### WHAT TO PRODUCE:
Every line between the top of the data below and the line with "FileNotFoundError st = st", both ends included, must be retyped exactly.

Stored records

──────────────────────────────

(** C7.  A directory whose listing is denied gets exactly one sentinel
    line and nothing else: [_walk] on it appends the line
    "[permission denied]" with the closing branch and collects nothing.
    As the entry at position [length v1] of its parent it contributes its
    own line and, indented below it, the sentinel; the entries before it
    and the entries after it are visited as usual, so the traversal
    goes on to its end. *)
Theorem permission_denied_sentinel :
  (forall dir_rel prefix st,
      _walk dir_rel prefix PermissionError st
      = {| lines := lines st ++ [prefix +:+ "└── [permission denied]"];
           collected := collected st |})
  /\ (forall dir_rel prefix es v1 n v2 st,
         visible_entries dir_rel es = v1 ++ Dir n PermissionError :: v2 ->
         let total := List.length (visible_entries dir_rel es) in
         let is_last := Nat.eqb (List.length v1) (total - 1) in
         _walk dir_rel prefix (Entries es) st
         = st_app
             (st_app (for_visible _walk dir_rel prefix total 0 v1 st)
                {| lines :=
                     [prefix +:+ (if is_last then branch_last else branch_mid)
                             +:+ n +:+ "/";
                      (prefix +:+ (if is_last then indent_last else indent_mid))
                        +:+ "└── [permission denied]"];
                   collected := [] |})
             (for_visible _walk dir_rel prefix total (S (List.length v1)) v2 no_output)).
Proof.
  split; [reflexivity|].
  intros dir_rel prefix es v1 n v2 st Hv total is_last.
  rewrite (walk_split _ _ _ _ _ _ _ Hv), visit_dir. reflexivity.
Qed.

(** C3, as the code has it.  [_walk] on a directory that has vanished
    appends nothing: no sentinel, no line of an entry, no collected file.
    The line of the directory itself is appended by the loop of the parent
    before the visit, and stays: as the entry at position [length v1] the
    vanished directory contributes exactly its own line, as an empty
    directory does. *)
Theorem vanished_directory_keeps_its_line :
  (forall dir_rel prefix st,
      _walk dir_rel prefix FileNotFoundError st = st
      /\ _walk dir_rel prefix FileNotFoundError st = _walk dir_rel prefix (Entries []) st)
  /\ (forall dir_rel prefix es v1 n v2 st,
         visible_entries dir_rel es = v1 ++ Dir n FileNotFoundError :: v2 ->
         let total := List.length (visible_entries dir_rel es) in
         let is_last := Nat.eqb (List.length v1) (total - 1) in
         _walk dir_rel prefix (Entries es) st
         = st_app
             (st_app (for_visible _walk dir_rel prefix total 0 v1 st)
                {| lines :=
                     [prefix +:+ (if is_last then branch_last else branch_mid)
                             +:+ n +:+ "/"];
                   collected := [] |})
             (for_visible _walk dir_rel prefix total (S (List.length v1)) v2 no_output)).
Proof.
  split; [split; reflexivity|].
  intros dir_rel prefix es v1 n v2 st Hv total is_last.
  rewrite (walk_split _ _ _ _ _ _ _ Hv), visit_dir. reflexivity.
Qed.
(** C3, amended: for a manager with a non-zero chunk size and a request with
    [Offset >= 0], [0 < Size <= 2 ^ 48], the allocation limit of the read
    buffer, and [Offset mod ChunkSize + Size] within [int64], whose gateway
    reply, when it is a success, has at most [2 ^ 53] bytes, the disk lookup
    returns, the goroutine does not panic, and the channel carries exactly
    one of four sequences, chosen by the two outcomes: hit and success, the
    disk message and the sub-range; miss and success, the sub-range; hit and
    failure, the disk message and the gateway's error; miss and failure, the
    gateway's error; each followed by the close. *)
Theorem RequestChunk_shapes m fl req w :
  ChunkSize m ≠ 0 →
  0 ≤ Offset req ≤ max_int64 → 0 < Size req ≤ max_alloc →
  Z.rem (Offset req) (ChunkSize m) + Size req ≤ max_int64 →
  (Error (downloadManager m (calls w) (align m req)) = None →
   len (Bytes (downloadManager m (calls w) (align m req))) ≤ 2 ^ 53) →
  let rq := align m req in
  let apiRes := downloadManager m (calls w) rq in
  let run := RequestChunk m fl req w in
  let fo := Z.rem (Offset req) (ChunkSize m) in
  let s := Z.min fo (len (Bytes apiRes)) in
  let e := Z.min (fo + Size req) (len (Bytes apiRes)) in
  let sub := {| Error := None;
                Bytes := take (Z.to_nat (e - s)) (drop (Z.to_nat s) (Bytes apiRes)) |} in
  ∃ diskRes w1,
    loadChunkFromDisk m fl rq (make_chan w) = (Ok diskRes, w1)
    ∧ run.1 = Ok rq
    ∧ chan run.2 =
      match Error diskRes, Error apiRes with
      | None, None => [Send diskRes; Send sub; Close]
      | Some _, None => [Send sub; Close]
      | None, Some _ => [Send diskRes; Send apiRes; Close]
      | Some _, Some _ => [Send apiRes; Close]
      end
    ∧ (1 ≤ length (messages (chan run.2)) ≤ 2)%nat.
Proof.
  intros Hcs Hoff Hsize Hsum Hl.
  destruct (loadChunkFromDisk_returns m fl (align m req) (make_chan w))
    as (d & w1 & Hload); [simpl; lia|].
  exists d, w1. split; [done|].
  destruct (RequestChunk_trace _ _ _ _ _ _ Hcs Hload) as [_ Htrace].
  cbv zeta in *. unfold disk_events in Htrace.
  destruct (Error (downloadManager m (calls w) (align m req))) as [err|] eqn:Hapi.
  - destruct Htrace as (-> & -> & _). split; [done|].
    destruct (Error d); simpl; (split; [done|lia]).
  - specialize (Hl eq_refl).
    pose proof (len_nonneg (Bytes (downloadManager m (calls w) (align m req)))) as Hl0.
    destruct (subrange_bounds m req _ Hoff ltac:(lia) Hsum (conj Hl0 Hl)) as [Hs He].
    destruct (align_fields m req Hoff) as (Hfo & _ & Hfo'). rewrite Hfo in Hfo'.
    cbv zeta in *. rewrite Hs, He in Htrace.
    match type of Htrace with
    | match slice ?b ?lo ?hi with _ => _ end =>
      destruct (slice_ok b lo hi) as [Hslice _]; [lia..|]
    end.
    rewrite Hslice in Htrace. destruct Htrace as (-> & -> & _). split; [done|].
    destruct (Error d); simpl; (split; [done|lia]).
Qed.

(** C7: when the gateway is called for a request and fails, the goroutine
    ends normally, the last message on the channel is the gateway's response
    itself, whatever precedes it carries no error, so the channel holds
    exactly one error message, and the directories, files and bytes on disk
    are those from before the request. *)
Theorem gateway_failure_terminal m fl req w rq :
  calls (RequestChunk m fl req w).2 = calls w ++ [rq] →
  is_Some (Error (downloadManager m (calls w) rq)) →
  let run := RequestChunk m fl req w in
  let apiRes := downloadManager m (calls w) rq in
  run.1 = Ok rq
  ∧ (∃ pre, chan run.2 = pre ++ [Send apiRes; Close]
            ∧ ∀ r, r ∈ messages pre → Error r = None)
  ∧ length (filter (λ r, is_Some (Error r)) (messages (chan run.2))) = 1%nat
  ∧ contents (disk run.2) = contents (disk w).
Proof.
  intros Hcalls [err Herr].
  destruct (RequestChunk_gateway_called _ _ _ _ _ Hcalls) as (Hcs & -> & d & w1 & Hload).
  destruct (RequestChunk_trace _ _ _ _ _ _ Hcs Hload) as [_ Htrace].
  destruct (loadChunkFromDisk_frame _ _ _ _ _ _ Hload) as (_ & _ & Hdisk).
  cbv zeta in *. rewrite Herr in Htrace. destruct Htrace as (-> & Hchan & ->).
  split; [done|]. split; [|split; [|done]].
  - eexists. split; [exact Hchan|]. intros r Hr.
    by destruct (messages_disk_events _ _ Hr).
  - rewrite Hchan. unfold disk_events. destruct (Error d) eqn:Hd; simpl.
    + rewrite filter_cons_True by (by rewrite Herr). done.
    + rewrite filter_cons_False by (rewrite Hd; by intros [? [=]]).
      rewrite filter_cons_True by (by rewrite Herr). done.
Qed.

──────────────────────────────

### THE COMPLETED TASK:
(** C7.  A directory whose listing is denied gets exactly one sentinel
    line and nothing else: [_walk] on it appends the line
    "[permission denied]" with the closing branch and collects nothing.
    As the entry at position [length v1] of its parent it contributes its
    own line and, indented below it, the sentinel; the entries before it
    and the entries after it are visited as usual, so the traversal
    goes on to its end. *)
Theorem permission_denied_sentinel :
  (forall dir_rel prefix st,
      _walk dir_rel prefix PermissionError st
      = {| lines := lines st ++ [prefix +:+ "└── [permission denied]"];
           collected := collected st |})
  /\ (forall dir_rel prefix es v1 n v2 st,
         visible_entries dir_rel es = v1 ++ Dir n PermissionError :: v2 ->
         let total := List.length (visible_entries dir_rel es) in
         let is_last := Nat.eqb (List.length v1) (total - 1) in
         _walk dir_rel prefix (Entries es) st
         = st_app
             (st_app (for_visible _walk dir_rel prefix total 0 v1 st)
                {| lines :=
                     [prefix +:+ (if is_last then branch_last else branch_mid)
                             +:+ n +:+ "/";
                      (prefix +:+ (if is_last then indent_last else indent_mid))
                        +:+ "└── [permission denied]"];
                   collected := [] |})
             (for_visible _walk dir_rel prefix total (S (List.length v1)) v2 no_output)).
Proof.
  split; [reflexivity|].
  intros dir_rel prefix es v1 n v2 st Hv total is_last.
  rewrite (walk_split _ _ _ _ _ _ _ Hv), visit_dir. reflexivity.
Qed.

(** C3, as the code has it.  [_walk] on a directory that has vanished
    appends nothing: no sentinel, no line of an entry, no collected file.
    The line of the directory itself is appended by the loop of the parent
    before the visit, and stays: as the entry at position [length v1] the
    vanished directory contributes exactly its own line, as an empty
    directory does. *)
Theorem vanished_directory_keeps_its_line :
  (forall dir_rel prefix st,
      _walk dir_rel prefix FileNotFoundError st = st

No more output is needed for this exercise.